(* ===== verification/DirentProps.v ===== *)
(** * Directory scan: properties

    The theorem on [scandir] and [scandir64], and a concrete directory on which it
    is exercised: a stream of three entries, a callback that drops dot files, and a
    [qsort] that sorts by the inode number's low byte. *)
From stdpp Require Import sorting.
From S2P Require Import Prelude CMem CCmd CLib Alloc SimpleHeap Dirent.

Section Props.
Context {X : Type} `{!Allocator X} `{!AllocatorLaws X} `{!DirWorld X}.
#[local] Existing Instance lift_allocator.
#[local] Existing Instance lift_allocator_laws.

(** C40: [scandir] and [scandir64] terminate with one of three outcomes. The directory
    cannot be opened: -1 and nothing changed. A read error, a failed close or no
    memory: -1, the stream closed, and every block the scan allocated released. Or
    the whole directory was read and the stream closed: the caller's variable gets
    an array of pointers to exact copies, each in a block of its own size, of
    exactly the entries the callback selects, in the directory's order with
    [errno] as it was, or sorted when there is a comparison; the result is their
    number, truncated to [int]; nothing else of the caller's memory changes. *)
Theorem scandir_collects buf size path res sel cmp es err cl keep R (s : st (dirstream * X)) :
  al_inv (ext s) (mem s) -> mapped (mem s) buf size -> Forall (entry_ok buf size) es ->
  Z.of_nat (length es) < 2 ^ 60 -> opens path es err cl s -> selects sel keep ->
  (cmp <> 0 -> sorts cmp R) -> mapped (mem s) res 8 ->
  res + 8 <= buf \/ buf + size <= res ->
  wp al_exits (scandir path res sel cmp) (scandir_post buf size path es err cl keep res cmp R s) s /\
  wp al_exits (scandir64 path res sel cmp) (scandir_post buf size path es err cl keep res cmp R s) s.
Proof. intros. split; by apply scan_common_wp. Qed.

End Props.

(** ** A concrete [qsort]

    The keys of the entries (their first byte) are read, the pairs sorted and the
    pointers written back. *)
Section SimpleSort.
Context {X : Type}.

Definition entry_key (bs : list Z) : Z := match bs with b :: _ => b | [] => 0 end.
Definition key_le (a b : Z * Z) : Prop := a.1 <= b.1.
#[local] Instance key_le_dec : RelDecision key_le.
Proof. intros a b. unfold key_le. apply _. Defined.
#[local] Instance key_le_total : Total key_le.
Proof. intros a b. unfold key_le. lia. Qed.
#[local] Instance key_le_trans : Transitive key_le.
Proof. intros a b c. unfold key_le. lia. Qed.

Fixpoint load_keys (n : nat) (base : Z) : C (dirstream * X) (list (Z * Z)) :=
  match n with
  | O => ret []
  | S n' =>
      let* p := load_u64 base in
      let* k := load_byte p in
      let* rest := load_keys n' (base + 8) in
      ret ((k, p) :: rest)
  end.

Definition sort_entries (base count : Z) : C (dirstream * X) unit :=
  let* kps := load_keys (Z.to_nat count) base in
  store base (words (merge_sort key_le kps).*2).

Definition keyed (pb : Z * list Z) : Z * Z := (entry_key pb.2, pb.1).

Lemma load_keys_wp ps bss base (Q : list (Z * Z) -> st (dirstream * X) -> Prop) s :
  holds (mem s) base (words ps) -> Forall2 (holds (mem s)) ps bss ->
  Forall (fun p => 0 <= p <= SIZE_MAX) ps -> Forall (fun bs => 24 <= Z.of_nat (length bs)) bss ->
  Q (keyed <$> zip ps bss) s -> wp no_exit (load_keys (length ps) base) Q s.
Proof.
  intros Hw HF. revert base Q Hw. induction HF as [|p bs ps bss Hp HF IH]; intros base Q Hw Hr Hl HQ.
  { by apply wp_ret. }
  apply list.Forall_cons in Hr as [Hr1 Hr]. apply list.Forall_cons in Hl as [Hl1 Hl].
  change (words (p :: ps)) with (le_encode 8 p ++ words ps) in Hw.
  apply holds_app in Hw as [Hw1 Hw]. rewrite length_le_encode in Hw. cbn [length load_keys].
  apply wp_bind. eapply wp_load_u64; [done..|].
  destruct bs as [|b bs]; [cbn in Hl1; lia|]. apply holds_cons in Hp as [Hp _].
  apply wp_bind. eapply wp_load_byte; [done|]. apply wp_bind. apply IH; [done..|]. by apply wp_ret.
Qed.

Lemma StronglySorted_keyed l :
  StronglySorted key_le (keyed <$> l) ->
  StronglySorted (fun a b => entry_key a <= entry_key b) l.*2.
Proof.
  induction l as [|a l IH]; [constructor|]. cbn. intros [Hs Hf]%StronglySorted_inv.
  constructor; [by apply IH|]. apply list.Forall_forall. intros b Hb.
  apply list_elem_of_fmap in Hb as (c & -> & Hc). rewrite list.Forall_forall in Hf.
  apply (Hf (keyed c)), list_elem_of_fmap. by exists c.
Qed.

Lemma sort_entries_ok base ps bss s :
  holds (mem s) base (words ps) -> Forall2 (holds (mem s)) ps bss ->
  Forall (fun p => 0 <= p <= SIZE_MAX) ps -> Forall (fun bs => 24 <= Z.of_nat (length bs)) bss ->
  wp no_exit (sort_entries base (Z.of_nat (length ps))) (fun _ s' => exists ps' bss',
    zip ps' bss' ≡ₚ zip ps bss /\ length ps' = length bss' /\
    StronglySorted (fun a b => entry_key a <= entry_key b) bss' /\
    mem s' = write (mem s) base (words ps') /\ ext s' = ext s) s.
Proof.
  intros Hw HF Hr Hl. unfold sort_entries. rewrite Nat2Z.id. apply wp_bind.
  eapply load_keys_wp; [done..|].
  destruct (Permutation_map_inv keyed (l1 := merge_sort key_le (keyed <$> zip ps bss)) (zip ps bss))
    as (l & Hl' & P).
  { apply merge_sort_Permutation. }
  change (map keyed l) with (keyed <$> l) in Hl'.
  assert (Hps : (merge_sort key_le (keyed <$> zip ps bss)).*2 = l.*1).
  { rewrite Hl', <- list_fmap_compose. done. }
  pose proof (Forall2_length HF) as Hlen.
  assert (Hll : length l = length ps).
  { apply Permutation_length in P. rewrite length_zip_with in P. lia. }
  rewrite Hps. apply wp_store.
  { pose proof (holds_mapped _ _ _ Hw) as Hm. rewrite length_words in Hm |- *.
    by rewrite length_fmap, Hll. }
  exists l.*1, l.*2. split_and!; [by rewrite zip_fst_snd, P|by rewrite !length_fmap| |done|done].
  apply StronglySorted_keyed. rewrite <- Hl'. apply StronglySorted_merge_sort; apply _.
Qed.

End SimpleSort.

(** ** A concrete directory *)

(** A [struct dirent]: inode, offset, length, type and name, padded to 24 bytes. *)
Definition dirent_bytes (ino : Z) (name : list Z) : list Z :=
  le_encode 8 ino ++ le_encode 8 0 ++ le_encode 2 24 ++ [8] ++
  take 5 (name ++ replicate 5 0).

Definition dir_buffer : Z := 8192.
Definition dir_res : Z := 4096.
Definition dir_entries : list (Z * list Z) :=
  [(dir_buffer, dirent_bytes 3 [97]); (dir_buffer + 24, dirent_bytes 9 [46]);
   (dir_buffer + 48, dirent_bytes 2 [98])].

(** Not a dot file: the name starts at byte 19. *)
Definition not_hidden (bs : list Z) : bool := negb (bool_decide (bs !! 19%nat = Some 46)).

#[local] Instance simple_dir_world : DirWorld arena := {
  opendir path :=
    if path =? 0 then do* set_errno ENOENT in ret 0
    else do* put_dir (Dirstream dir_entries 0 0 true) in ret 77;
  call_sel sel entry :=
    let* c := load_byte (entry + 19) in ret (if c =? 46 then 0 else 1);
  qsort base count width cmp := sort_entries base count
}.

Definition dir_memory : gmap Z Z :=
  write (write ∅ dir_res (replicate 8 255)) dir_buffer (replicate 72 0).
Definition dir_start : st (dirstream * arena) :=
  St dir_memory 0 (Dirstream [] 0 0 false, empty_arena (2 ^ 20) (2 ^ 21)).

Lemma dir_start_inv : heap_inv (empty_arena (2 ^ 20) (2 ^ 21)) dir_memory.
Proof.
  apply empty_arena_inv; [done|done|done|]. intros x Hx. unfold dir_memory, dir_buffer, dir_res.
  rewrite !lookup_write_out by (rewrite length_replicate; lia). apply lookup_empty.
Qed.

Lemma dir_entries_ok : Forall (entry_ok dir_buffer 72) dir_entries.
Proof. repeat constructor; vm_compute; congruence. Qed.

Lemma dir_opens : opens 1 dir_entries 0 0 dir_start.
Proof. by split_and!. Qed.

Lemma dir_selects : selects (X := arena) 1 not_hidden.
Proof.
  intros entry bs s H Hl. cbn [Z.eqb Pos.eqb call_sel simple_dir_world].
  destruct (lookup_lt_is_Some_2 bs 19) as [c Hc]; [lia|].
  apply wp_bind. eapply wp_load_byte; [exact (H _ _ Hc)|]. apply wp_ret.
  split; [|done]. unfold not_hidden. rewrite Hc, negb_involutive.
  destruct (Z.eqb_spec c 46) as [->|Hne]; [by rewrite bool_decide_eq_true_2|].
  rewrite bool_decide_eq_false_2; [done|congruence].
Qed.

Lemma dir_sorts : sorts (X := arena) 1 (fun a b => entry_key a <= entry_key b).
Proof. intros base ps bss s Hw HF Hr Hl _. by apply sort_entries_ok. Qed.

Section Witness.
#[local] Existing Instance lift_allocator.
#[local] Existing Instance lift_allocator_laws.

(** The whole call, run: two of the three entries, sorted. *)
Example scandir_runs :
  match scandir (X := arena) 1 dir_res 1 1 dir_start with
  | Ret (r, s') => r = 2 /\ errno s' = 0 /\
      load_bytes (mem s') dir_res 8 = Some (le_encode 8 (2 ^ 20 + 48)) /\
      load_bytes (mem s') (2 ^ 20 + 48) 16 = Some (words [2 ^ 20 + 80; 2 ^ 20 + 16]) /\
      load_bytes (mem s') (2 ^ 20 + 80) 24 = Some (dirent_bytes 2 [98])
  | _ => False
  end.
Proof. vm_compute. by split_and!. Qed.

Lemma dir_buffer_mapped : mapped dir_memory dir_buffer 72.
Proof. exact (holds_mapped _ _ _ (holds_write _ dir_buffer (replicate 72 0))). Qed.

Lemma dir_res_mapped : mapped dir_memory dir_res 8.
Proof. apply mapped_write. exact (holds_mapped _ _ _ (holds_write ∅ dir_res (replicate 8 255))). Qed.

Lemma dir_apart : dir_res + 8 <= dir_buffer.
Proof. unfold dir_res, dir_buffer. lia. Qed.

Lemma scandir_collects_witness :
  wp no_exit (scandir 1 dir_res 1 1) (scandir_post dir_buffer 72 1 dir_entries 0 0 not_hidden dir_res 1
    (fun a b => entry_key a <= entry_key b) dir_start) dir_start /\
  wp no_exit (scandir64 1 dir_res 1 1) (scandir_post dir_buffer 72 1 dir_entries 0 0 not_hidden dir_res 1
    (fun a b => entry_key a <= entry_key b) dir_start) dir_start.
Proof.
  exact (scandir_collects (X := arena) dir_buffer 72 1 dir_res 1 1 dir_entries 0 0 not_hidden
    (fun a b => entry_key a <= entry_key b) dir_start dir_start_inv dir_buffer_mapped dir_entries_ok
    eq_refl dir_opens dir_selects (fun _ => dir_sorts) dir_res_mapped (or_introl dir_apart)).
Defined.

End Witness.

—————

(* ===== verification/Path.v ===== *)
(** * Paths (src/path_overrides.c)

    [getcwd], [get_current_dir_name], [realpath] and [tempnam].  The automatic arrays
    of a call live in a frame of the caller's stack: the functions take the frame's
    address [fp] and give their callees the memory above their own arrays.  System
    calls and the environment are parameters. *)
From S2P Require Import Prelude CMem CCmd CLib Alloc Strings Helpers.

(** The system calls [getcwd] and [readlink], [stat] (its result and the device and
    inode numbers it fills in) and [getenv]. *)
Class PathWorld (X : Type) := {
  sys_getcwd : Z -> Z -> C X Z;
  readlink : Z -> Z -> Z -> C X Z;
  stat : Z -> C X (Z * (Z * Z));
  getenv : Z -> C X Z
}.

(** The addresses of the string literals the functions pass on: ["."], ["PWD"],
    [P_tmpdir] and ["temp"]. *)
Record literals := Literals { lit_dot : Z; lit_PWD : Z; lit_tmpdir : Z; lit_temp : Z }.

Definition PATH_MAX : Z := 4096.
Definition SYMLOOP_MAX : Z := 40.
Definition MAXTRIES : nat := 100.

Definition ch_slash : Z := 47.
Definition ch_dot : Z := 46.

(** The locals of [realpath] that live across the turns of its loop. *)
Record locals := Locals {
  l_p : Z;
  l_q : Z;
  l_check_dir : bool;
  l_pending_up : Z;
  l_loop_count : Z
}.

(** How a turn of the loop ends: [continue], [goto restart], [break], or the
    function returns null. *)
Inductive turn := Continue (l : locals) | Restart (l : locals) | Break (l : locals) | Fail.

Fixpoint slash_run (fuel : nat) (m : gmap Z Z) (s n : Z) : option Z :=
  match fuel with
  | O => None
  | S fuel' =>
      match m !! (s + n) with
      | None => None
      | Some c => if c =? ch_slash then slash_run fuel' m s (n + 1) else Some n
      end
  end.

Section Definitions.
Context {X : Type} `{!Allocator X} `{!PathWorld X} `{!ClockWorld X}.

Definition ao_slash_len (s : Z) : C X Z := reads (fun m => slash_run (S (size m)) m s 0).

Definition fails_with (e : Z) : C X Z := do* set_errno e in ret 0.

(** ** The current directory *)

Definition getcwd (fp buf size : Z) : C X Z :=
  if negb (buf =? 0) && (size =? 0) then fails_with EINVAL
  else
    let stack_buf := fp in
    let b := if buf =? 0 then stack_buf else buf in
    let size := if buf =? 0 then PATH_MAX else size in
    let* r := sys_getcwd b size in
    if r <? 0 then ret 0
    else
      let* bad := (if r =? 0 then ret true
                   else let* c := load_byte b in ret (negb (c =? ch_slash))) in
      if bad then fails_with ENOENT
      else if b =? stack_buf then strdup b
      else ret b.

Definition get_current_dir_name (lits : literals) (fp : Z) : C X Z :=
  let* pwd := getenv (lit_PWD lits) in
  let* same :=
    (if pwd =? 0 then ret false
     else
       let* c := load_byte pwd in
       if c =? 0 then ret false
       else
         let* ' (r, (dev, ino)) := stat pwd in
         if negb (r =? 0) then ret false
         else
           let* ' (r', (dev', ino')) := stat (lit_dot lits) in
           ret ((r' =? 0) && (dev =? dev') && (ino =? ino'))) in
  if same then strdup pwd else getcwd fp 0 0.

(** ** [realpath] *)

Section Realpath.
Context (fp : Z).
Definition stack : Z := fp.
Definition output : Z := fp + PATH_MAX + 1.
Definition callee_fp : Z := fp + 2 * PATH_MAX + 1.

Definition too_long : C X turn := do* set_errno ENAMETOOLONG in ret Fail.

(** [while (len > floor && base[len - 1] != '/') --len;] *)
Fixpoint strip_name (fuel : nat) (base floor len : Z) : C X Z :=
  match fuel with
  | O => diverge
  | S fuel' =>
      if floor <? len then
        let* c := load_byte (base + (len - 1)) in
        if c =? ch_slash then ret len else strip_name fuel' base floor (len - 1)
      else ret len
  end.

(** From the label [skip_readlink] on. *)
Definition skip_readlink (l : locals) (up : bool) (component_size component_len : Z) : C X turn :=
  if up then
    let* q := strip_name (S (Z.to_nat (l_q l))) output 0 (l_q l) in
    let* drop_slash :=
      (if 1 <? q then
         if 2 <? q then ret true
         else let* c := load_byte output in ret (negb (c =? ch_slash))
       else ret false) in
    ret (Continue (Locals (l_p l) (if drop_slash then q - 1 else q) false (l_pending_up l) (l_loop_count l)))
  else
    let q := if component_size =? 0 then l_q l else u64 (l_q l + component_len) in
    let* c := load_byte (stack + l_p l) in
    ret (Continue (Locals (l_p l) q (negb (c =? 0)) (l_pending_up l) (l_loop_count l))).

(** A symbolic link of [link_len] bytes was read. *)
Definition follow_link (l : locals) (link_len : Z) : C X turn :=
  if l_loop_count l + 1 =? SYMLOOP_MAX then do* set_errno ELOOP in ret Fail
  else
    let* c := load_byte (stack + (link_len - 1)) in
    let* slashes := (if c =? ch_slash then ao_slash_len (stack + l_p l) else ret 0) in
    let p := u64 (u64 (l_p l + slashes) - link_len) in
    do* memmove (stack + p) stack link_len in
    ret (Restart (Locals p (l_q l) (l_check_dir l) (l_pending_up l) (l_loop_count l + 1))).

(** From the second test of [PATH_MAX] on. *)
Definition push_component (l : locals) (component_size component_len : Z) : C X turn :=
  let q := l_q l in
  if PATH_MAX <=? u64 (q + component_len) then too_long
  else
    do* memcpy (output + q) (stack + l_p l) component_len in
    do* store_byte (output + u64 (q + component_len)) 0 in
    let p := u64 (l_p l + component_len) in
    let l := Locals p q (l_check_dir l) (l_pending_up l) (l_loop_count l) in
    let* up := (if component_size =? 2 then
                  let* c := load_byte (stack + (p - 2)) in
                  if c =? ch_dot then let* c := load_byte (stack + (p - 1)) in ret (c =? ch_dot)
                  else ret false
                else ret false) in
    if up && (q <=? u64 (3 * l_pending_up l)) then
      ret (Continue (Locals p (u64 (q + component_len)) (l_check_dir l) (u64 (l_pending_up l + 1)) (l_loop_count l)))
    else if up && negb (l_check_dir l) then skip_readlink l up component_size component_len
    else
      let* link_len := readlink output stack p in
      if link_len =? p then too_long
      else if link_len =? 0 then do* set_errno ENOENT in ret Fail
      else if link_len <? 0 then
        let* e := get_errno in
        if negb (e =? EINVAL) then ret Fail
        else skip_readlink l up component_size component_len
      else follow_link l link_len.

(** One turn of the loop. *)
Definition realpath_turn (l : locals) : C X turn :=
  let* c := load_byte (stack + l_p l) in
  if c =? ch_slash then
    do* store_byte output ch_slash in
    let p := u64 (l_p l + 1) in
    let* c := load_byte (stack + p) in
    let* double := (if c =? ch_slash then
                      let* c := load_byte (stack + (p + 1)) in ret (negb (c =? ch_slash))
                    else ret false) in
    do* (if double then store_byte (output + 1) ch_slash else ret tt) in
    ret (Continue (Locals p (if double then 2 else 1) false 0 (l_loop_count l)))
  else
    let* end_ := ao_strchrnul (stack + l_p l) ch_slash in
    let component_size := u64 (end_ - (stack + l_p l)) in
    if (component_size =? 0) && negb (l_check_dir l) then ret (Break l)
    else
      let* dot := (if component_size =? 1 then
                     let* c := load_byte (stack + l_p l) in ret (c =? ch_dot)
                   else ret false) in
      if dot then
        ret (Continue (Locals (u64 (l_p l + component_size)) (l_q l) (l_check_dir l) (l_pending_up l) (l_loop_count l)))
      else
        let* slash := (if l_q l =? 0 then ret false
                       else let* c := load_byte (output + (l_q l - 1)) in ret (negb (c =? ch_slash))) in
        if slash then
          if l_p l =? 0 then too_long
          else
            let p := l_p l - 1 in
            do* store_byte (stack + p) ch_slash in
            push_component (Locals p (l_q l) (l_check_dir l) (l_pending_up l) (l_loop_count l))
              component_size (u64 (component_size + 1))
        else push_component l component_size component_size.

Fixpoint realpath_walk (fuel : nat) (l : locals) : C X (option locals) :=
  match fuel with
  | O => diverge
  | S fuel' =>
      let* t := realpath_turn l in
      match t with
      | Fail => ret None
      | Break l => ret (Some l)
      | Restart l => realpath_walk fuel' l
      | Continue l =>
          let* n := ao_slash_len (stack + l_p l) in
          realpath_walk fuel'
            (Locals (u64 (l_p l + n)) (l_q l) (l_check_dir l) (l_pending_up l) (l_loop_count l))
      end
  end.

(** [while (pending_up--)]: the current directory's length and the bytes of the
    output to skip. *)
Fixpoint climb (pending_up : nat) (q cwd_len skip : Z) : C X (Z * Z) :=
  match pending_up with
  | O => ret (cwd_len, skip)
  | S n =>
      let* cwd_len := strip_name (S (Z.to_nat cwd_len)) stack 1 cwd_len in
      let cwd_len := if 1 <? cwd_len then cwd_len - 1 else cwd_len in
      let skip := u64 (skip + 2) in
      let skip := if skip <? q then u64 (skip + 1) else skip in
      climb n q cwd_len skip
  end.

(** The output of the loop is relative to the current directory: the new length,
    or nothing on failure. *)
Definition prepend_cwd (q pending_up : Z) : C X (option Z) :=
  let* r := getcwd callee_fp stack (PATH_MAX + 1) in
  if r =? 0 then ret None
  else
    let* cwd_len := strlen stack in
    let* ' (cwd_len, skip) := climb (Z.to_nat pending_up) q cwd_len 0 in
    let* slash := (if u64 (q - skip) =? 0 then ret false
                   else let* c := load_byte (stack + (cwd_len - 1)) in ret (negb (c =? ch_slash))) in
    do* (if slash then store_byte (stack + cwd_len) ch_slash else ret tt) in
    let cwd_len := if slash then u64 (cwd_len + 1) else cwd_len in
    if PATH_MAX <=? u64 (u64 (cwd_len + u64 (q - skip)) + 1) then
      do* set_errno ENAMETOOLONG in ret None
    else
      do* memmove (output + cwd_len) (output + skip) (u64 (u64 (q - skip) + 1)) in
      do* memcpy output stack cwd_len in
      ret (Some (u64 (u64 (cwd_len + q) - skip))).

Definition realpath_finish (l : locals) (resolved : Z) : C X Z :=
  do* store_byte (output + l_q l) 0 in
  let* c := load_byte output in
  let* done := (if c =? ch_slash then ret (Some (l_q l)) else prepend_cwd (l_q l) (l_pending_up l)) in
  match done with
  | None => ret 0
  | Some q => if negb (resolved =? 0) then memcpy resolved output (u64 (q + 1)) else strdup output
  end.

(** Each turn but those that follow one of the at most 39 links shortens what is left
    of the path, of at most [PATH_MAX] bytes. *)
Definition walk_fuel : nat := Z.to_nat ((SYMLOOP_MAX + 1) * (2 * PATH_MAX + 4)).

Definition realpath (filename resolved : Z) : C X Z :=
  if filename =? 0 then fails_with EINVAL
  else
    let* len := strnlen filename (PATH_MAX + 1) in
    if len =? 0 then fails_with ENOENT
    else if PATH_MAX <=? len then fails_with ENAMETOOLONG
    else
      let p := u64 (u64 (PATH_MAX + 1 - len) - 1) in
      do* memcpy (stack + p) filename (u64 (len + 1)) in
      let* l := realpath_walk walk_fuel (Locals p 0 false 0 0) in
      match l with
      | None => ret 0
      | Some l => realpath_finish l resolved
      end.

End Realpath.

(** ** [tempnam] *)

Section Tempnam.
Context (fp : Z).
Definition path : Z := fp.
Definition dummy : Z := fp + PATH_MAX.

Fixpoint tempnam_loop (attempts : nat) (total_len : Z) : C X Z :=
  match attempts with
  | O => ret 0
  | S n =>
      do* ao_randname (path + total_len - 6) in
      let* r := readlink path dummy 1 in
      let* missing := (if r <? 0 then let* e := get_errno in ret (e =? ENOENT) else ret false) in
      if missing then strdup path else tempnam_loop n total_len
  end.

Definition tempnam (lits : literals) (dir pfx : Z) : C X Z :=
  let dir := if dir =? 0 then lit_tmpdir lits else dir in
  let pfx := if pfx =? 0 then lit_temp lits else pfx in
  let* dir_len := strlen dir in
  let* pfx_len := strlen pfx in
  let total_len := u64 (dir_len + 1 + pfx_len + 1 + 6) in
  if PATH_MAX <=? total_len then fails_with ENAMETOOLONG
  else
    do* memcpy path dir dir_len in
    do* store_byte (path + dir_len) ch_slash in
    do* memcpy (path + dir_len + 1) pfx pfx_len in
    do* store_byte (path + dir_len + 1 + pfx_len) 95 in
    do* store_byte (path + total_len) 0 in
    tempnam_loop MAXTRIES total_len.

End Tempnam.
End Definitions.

—————

● **WHAT TO DO**: Your reply should be a single number: how many lines in the listing above include the string "while".

● **TASK RESPONSE**: 2